Directed Evolution of Microbial Communities

Abstract

Directed evolution is a form of artificial selection that has been used for decades to find biomolecules and organisms with new or enhanced functional traits. Directed evolution can be conceptualized as a guided exploration of the genotype-phenotype map, where genetic variants with desirable phenotypes are first selected and then mutagenized to search the genotype space for an even better mutant. In recent years, the idea of applying artificial selection to microbial communities has gained momentum. In this article, we review the main limitations of artificial selection when applied to large and diverse collectives of asexually dividing microbes and discuss how the tools of directed evolution may be deployed to engineer communities from the top down. We conceptualize directed evolution of microbial communities as a guided exploration of an ecological structure-function landscape and propose practical guidelines for navigating these ecological landscapes.

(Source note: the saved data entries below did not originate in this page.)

(* ===== verification/_CoqProject ===== *)
-Q . S2P
Prelude.v
BlockHashCache.v
Bitcoin.v
Errors.v
AuxPow.v
Signatures.v
Block.v
Serial.v
Aura.v
Candidates.v
Store.v
Retarget.v
AuxMiner.v
BTree.v
Wallet.v
WalletProofs.v
Bridge.v
Engine.v
Payouts.v
ChainRange.v
RpcRetry.v
RpcTypes.v
RateLimiter.v
Text.v
QuotaConfig.v
RpcBehaviour.v
Multiaddr.v
Network.v
NetworkProofs.v
DelayQueue.v
Handler.v
Codec.v
HandlerProofs.v
Framed.v
Upgrade.v
Exchange.v
JsonRpc.v
Metrics.v
AuxPowCodec.v
Miner.v
Chain.v
Node.v
ChainProofs.v
Acts.v
Safety.v
ChainWitness.v
Cluster.v
ClusterWitness.v
Locks.v
Tasks.v
App.v
(* ===== verification/AuxMiner.v ===== *)
(** The merged-mining service ([AuxPowMiner] of [app/src/auxpow_miner.rs]): it
    hands out a commitment to the blocks without proof of work, remembers what
    it committed to, and queues the AuxPow a miner submits for it. It talks to
    the chain through the [ChainManager] interface, whose instance the chain
    provides. *)
From stdpp Require Import base decidable list gmap.
From Stdlib Require Import ZArith Lia.
From S2P Require Import Prelude Bitcoin Errors AuxPow Signatures Block Retarget.

(** The trait [ChainManager], over the chain's state [C]. Calls that [unwrap]
    inside the chain may panic. *)
Class ChainManager (C : Type) := {
  cm_is_synced : C -> bool;
  cm_get_last_finalized_block : C -> res Error ConsensusBlock;
  cm_get_aggregate_hashes : C -> res Error (list hash);
  cm_get_block_by_hash : C -> hash -> res Error ConsensusBlock;
  cm_get_head : C -> res Error SignedConsensusBlock;
  cm_get_queued_auxpow : C -> option AuxPowHeader;
  cm_push_auxpow : hash -> hash -> Z -> Z -> Z -> AuxPow.t -> Address -> C -> res Error bool * C;
}.

(** What the miner relies on: in the states [cm_ok] of the chain, a finalized
    block it was given can be fetched again by its hash. *)
Class ChainManagerLaws `{K : BlockLib} (C : Type) (M : ChainManager C) := {
  cm_ok : C -> Prop;
  cm_last_by_hash c b : cm_ok c -> cm_get_last_finalized_block c = Ok b ->
    cm_get_block_by_hash c (bi_block_hash b) = Ok b;
}.

Module AuxMiner.

(** [AuxBlock], without the fields that are constants. *)
Record AuxBlock := mkAuxBlock {
  ab_hash : hash;
  ab_chain_id : Z;
  ab_previous_block_hash : hash;
  ab_bits : Z;
  ab_height : Z;
}.

Record AuxInfo := mkAuxInfo {
  last_hash : hash;
  start_hash : hash;
  end_hash : hash;
  address : Address;
}.

(** The errors of this file: those of the node, and the four messages. *)
Inductive MinerError :=
| NodeError (e : Error)
| UnknownBlock
| LastBlockNotFound
| PowNotValid
| AuxPowNotValid.

Section WithChain.
Context `{B : BitcoinLib, D : DecimalLib, K : BlockLib, M : ChainManager C}.

(** The miner and the chain it drives. *)
Record t := mk {
  state : gmap hash AuxInfo;
  retarget_params : Retarget.Params;
  chain : C;
}.

Definition set_state (s : gmap hash AuxInfo) (m : t) : t := mk s (retarget_params m) (chain m).
Definition set_chain (c : C) (m : t) : t := mk (state m) (retarget_params m) c.

Definition node {A} (r : res Error A) : ST t MinerError A := liftR (map_err NodeError r).

Definition get_next_work_required (index_last : ConsensusBlock) : ST t MinerError Z :=
  m ← getS;
  head ← node (cm_get_head (chain m));
  node (Retarget.get_next_work_required index_last (retarget_params m) (bi_height (message head))).

Definition first_or (l : list hash) (b : BlockErrorBlockTypes) : res Error hash :=
  ok_or (hd_error l) (ChainError (AuxPowMiningError_ (HashRetrievalError b))).
Definition last_or (l : list hash) (b : BlockErrorBlockTypes) : res Error hash :=
  ok_or (last l) (ChainError (AuxPowMiningError_ (HashRetrievalError b))).

Definition create_aux_block (addr : Address) : ST t MinerError AuxBlock :=
  m ← getS;
  if negb (cm_is_synced (chain m)) then throw (NodeError ChainSyncing)
  else
    index_last ← node (cm_get_last_finalized_block (chain m));
    hashes ← node (cm_get_aggregate_hashes (chain m));
    let h := AuxPow.aggregate_hash hashes in
    start ← node (first_or hashes AuxPowFirst);
    end_ ← node (last_or hashes AuxPowLast);
    modifyS (fun m => set_state
      (<[h := mkAuxInfo (bi_block_hash index_last) start end_ addr]> (state m)) m) ;;
    bits ← get_next_work_required index_last;
    chain_id ← node (bi_chain_id index_last);
    height ← node (add_chk 64 (bi_height index_last) 1);
    mret (mkAuxBlock h chain_id (bi_block_hash index_last) bits height).

Definition submit_aux_block (h : hash) (auxpow : AuxPow.t) : ST t MinerError unit :=
  m ← getS;
  match state m !! h with
  | None => throw UnknownBlock
  | Some info =>
      modifyS (fun m => set_state (delete h (state m)) m) ;;
      index_last ← liftR (match cm_get_block_by_hash (chain m) (last_hash info) with
                          | Ok b => Ok b
                          | Err _ => Err LastBlockNotFound
                          | Panic => Panic
                          end);
      bits ← get_next_work_required index_last;
      chain_id ← node (bi_chain_id index_last);
      if negb (AuxPow.check_proof_of_work auxpow bits) then throw PowNotValid
      else
        match AuxPow.check auxpow h chain_id with
        | Err _ => throw AuxPowNotValid
        | Panic => panic
        | Ok _ =>
            height ← node (add_chk 64 (bi_height index_last) 1);
            m ← getS;
            let '(r, c) := cm_push_auxpow (start_hash info) (end_hash info) bits chain_id height
                             auxpow (address info) (chain m) in
            modifyS (set_chain c) ;;
            node r ;;
            mret tt
        end
  end.

Definition get_head (m : t) : res Error SignedConsensusBlock := cm_get_head (chain m).
Definition get_queued_auxpow (m : t) : option AuxPowHeader := cm_get_queued_auxpow (chain m).

(** One turn of the loop of [spawn_background_miner]: create, mine, submit;
    errors of either call are logged and dropped. *)
Definition background_turn : ST t MinerError unit := fun m =>
  match create_aux_block zero_address m with
  | (Ok aux_block, m') =>
      match AuxPow.mine (ab_hash aux_block) (ab_bits aux_block) (ab_chain_id aux_block) with
      | Ok auxpow =>
          match submit_aux_block (ab_hash aux_block) auxpow m' with
          | (Panic, m'') => (Panic, m'')
          | (_, m'') => (Ok tt, m'')
          end
      | _ => (Panic, m')
      end
  | (Err _, m') => (Ok tt, m')
  | (Panic, m') => (Panic, m')
  end.

(** ** Lemmas *)

(** What a successful creation computed and remembered. *)
Lemma create_inv addr m ab m' :
  create_aux_block addr m = (Ok ab, m') ->
  exists last hashes start end_ head,
    cm_is_synced (chain m) = true /\
    cm_get_last_finalized_block (chain m) = Ok last /\
    cm_get_aggregate_hashes (chain m) = Ok hashes /\
    hd_error hashes = Some start /\ list.last hashes = Some end_ /\
    cm_get_head (chain m) = Ok head /\
    Retarget.get_next_work_required last (retarget_params m) (bi_height (message head))
      = Ok (ab_bits ab) /\
    bi_chain_id last = Ok (ab_chain_id ab) /\
    ab_hash ab = AuxPow.aggregate_hash hashes /\
    ab_height ab = bi_height last + 1 /\ 0 <= bi_height last + 1 < 2 ^ 64 /\
    m' = set_state (<[ab_hash ab := mkAuxInfo (bi_block_hash last) start end_ addr]> (state m)) m.
Proof.
  unfold create_aux_block, getS, node, liftR, modifyS, first_or, last_or, ok_or,
    get_next_work_required, mbind, st_bind, mret, st_ret.
  destruct (cm_is_synced (chain m)); [|done]. cbn [negb map_err].
  destruct (cm_get_last_finalized_block (chain m)) as [last| |] eqn:El; cbn; try done.
  destruct (cm_get_aggregate_hashes (chain m)) as [hashes| |] eqn:Eh; cbn; try done.
  destruct (hd_error hashes) as [start|] eqn:Es; cbn; try done.
  destruct (list.last hashes) as [end_|] eqn:Ee; cbn; try done.
  destruct (cm_get_head (chain m)) as [head| |] eqn:Ehd; cbn; try done.
  destruct (Retarget.get_next_work_required _ _ _) as [bits| |] eqn:Eb; cbn; try done.
  destruct (bi_chain_id last) as [cid| |] eqn:Ec; cbn; try done.
  destruct (add_chk 64 (bi_height last) 1) as [height| |] eqn:Ea; cbn; try done.
  intros [= <- <-]. apply chk_inv in Ea as [-> Hr].
  exists last, hashes, start, end_, head. split_and!; (done || lia).
Qed.

(** ** Properties *)

(** A valid AuxPow for a created aux block is queued for exactly the range
    that was committed to: with the chain unchanged since the creation, a
    submission that meets the target and passes the AuxPow check pushes the
    first and last of the aggregated hashes with the bits, chain id and height
    handed out, and forgets the commitment so that it cannot be used twice. *)
Theorem submit_created_pushes `{!ChainManagerLaws C M} addr m ab m' auxpow pushed c' :
  cm_ok (chain m) ->
  create_aux_block addr m = (Ok ab, m') ->
  AuxPow.check_proof_of_work auxpow (ab_bits ab) = true ->
  AuxPow.check auxpow (ab_hash ab) (ab_chain_id ab) = Ok tt ->
  (forall start end_,
     (exists hashes, cm_get_aggregate_hashes (chain m) = Ok hashes /\
        hd_error hashes = Some start /\ list.last hashes = Some end_ /\
        ab_hash ab = AuxPow.aggregate_hash hashes) ->
     cm_push_auxpow start end_ (ab_bits ab) (ab_chain_id ab) (ab_height ab) auxpow addr (chain m)
     = (Ok pushed, c')) ->
  submit_aux_block (ab_hash ab) auxpow m'
  = (Ok tt, set_chain c' (set_state (delete (ab_hash ab) (state m)) m)).
Proof.
  intros Hok (last & hashes & start & end_ & head & Hsy & Hl & Ha & Hst & He & Hh & Hb & Hc & Hab
          & Hht & Hr & ->)%create_inv Hpow Hchk Hpush.
  unfold submit_aux_block, get_next_work_required, getS, node, liftR, modifyS, mbind, st_bind,
    mret, st_ret. cbn [state set_state chain retarget_params]. rewrite lookup_insert_eq.
  cbn [last_hash start_hash end_hash address]. rewrite (cm_last_by_hash _ _ Hok Hl).
  cbn [state set_state chain retarget_params map_err]. rewrite Hh. cbn [map_err].
  rewrite Hb. cbn [map_err]. rewrite Hc. cbn [map_err]. rewrite Hpow, Hchk. cbn [negb].
  rewrite add_chk_ok by done. cbn [map_err chain set_state]. rewrite <-Hht.
  rewrite (Hpush start end_) by eauto 10. cbn [map_err].
  rewrite delete_insert_eq. done.
Qed.

(** A submission for a hash the service did not hand out, or whose
    commitment was already used, is rejected and changes nothing. *)
Theorem submit_unknown h auxpow m :
  state m !! h = None -> submit_aux_block h auxpow m = (Err UnknownBlock, m).
Proof.
  intros H. unfold submit_aux_block, getS, throw, mbind, st_bind. by rewrite H.
Qed.

End WithChain.

(** ** Witnesses *)

Module Witness.
#[local] Existing Instance ExampleLib.lib.
#[local] Existing Instance Retarget.Witness.dec.

Definition blocks : BlockLib := Retarget.Witness.lib.
#[local] Existing Instance blocks.

Definition tip : ConsensusBlock := Retarget.Witness.genesis_block.

(** A chain that holds one AuxPow block, two hashes without work, and the
    queue of pushed headers. *)
Definition chain0 : ChainManager (list AuxPowHeader) := {|
  cm_is_synced _ := true;
  cm_get_last_finalized_block _ := Ok tip;
  cm_get_aggregate_hashes _ := Ok [AuxPow.Witness.h0; AuxPow.Witness.h1];
  cm_get_block_by_hash _ _ := Ok tip;
  cm_get_head _ := Ok (mkSigned tip (Signatures.mkAggregate [] []));
  cm_get_queued_auxpow q := hd_error q;
  cm_push_auxpow s e bits cid height a addr q :=
    (Ok true, [mkAuxPowHeader s e bits cid height (Some a) addr]);
|}.
#[local] Existing Instance chain0.

#[local] Instance chain0_laws : ChainManagerLaws (list AuxPowHeader) chain0.
Proof. refine {| cm_ok _ := True |}. cbn. by intros c b _ [= <-]. Defined.

Definition miner : t (C:=list AuxPowHeader) :=
  mk ∅ (Retarget.mkParams 0 0 60 5 true 20) [].

Definition aux_hash : hash := AuxPow.aggregate_hash [AuxPow.Witness.h0; AuxPow.Witness.h1].
Definition solved : AuxPow.t := AuxPow.mine_candidate aux_hash 5.
Definition created : AuxBlock := mkAuxBlock aux_hash 1212 zero_hash 505794034 1.

Lemma submit_created_pushes_witness :
  submit_aux_block aux_hash solved
    (set_state {[ aux_hash := mkAuxInfo zero_hash AuxPow.Witness.h0 AuxPow.Witness.h1
                                        zero_address ]} miner)
  = (Ok tt, set_chain [mkAuxPowHeader AuxPow.Witness.h0 AuxPow.Witness.h1 505794034 1212 1
                         (Some solved) zero_address]
              (set_state (delete aux_hash (state miner)) miner)).
Proof.
  apply (submit_created_pushes zero_address miner created _ solved true).
  - exact I.
  - vm_compute. reflexivity.
  - vm_compute. reflexivity.
  - vm_compute. reflexivity.
  - intros start end_ (hs & [= <-] & [= <-] & [= <-] & _). reflexivity.
Defined.

Lemma submit_unknown_witness : submit_aux_block zero_hash solved miner = (Err UnknownBlock, miner).
Proof. apply submit_unknown. reflexivity. Defined.

End Witness.

End AuxMiner.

Keywords: artificial ecosystem selection; collective community functions; directed evolution; microbial communities; structure–function landscape.

Figure 1

Methods of top-down engineering above the individual organism. (a) Any biological system can be subject to artificial selection as long as it exhibits variation along a trait of interest (z), and that trait is heritable, i.e., can be reliably passed into descendants derived from it in a subsequent generation. (b) Typical workflow for an enrichment approach to engineering communities from the top down. Multiple enrichment communities are set up by inoculating habitats from a species pool. Typically, the environment is selective for the desired function. The enrichment communities can be stabilized by serial passaging. Then, a severe bottleneck (dilution-to-extinction) is applied to subsample from the stable communities and find simpler communities that maintain the function, and the best among those is selected. (c–d) A depiction of the two main methods of artificial population-level selection, representing their original application in animal populations (40, 43, 111, 112). The methods shown are (c) the propagule method and (d) the migrant pool method, together with (e) a random selection control and (f) the no-selection control.

Figure 2

Limitations of artificial selection at the level of communities. (a) Schematic illustrating the conflict between heritable variation and selection. As the top-performing communities get selected, the worst-performing communities get purged from the metacommunity, and as a result, F_mean increases, and the amount of heritable variation decreases over generations (G). After multiple rounds of selection, and without any novel variants being introduced, the heritable variation is exhausted, and selection has nothing upon which to act. Variation can be replenished by, for instance, introducing migrants from a species pool, which may allow communities to reach new function peaks (F_max). (b) Microbial community growth in serial batch culture (without selection). Communities are initially seeded from a highly diverse species pool into a new habitat (infant community) and then allowed to grow for an incubation time t (at which point they are an adult community). Without selection, a small and random fraction of the cells from the adult community are inoculated into a new habitat, forming a new infant. This growth and dilution process is repeated multiple times. (c) Within each batch incubation, the species undergo an ecological succession as they grow and interact with each other. After multiple rounds of serial passage, communities reach a generationally stable equilibrium, which is seen when the species abundance vectors X during (and at the end of) the ith and all subsequent incubation periods are identical, i.e., when X_i(τ) = X_i+j(τ) for all τ ε (0,t) and j ≥ 1. Without such generational stability, community heritability is very low, and the success of ecosystem-level selection at the level of communities is strongly reduced.

Figure 3

Directed evolution as navigation of an ecological structure–function landscape. (a) In this schematic, for simplicity, we project the community function over an ecological space defined by the abundance of just two species (i and j). The depicted ecological dynamics are multistable, and communities converge to one of three different attractors (stable points), colored by red, yellow, and blue circles. This ecological landscape can be navigated through an iterative process of perturbation, stabilization, ranking, and selection. (b–f) Six different methods to create a library of compositional variants of the selected community. The methods shown are (b) coalescence, (c) bottleneck, (d) migration from a pool, (e) species knockin, and (f) species knockout. (g) Altering resource concentration may also be a way to change the fitness of different species within the community and, therefore, to change the composition of generationally stable communities (60).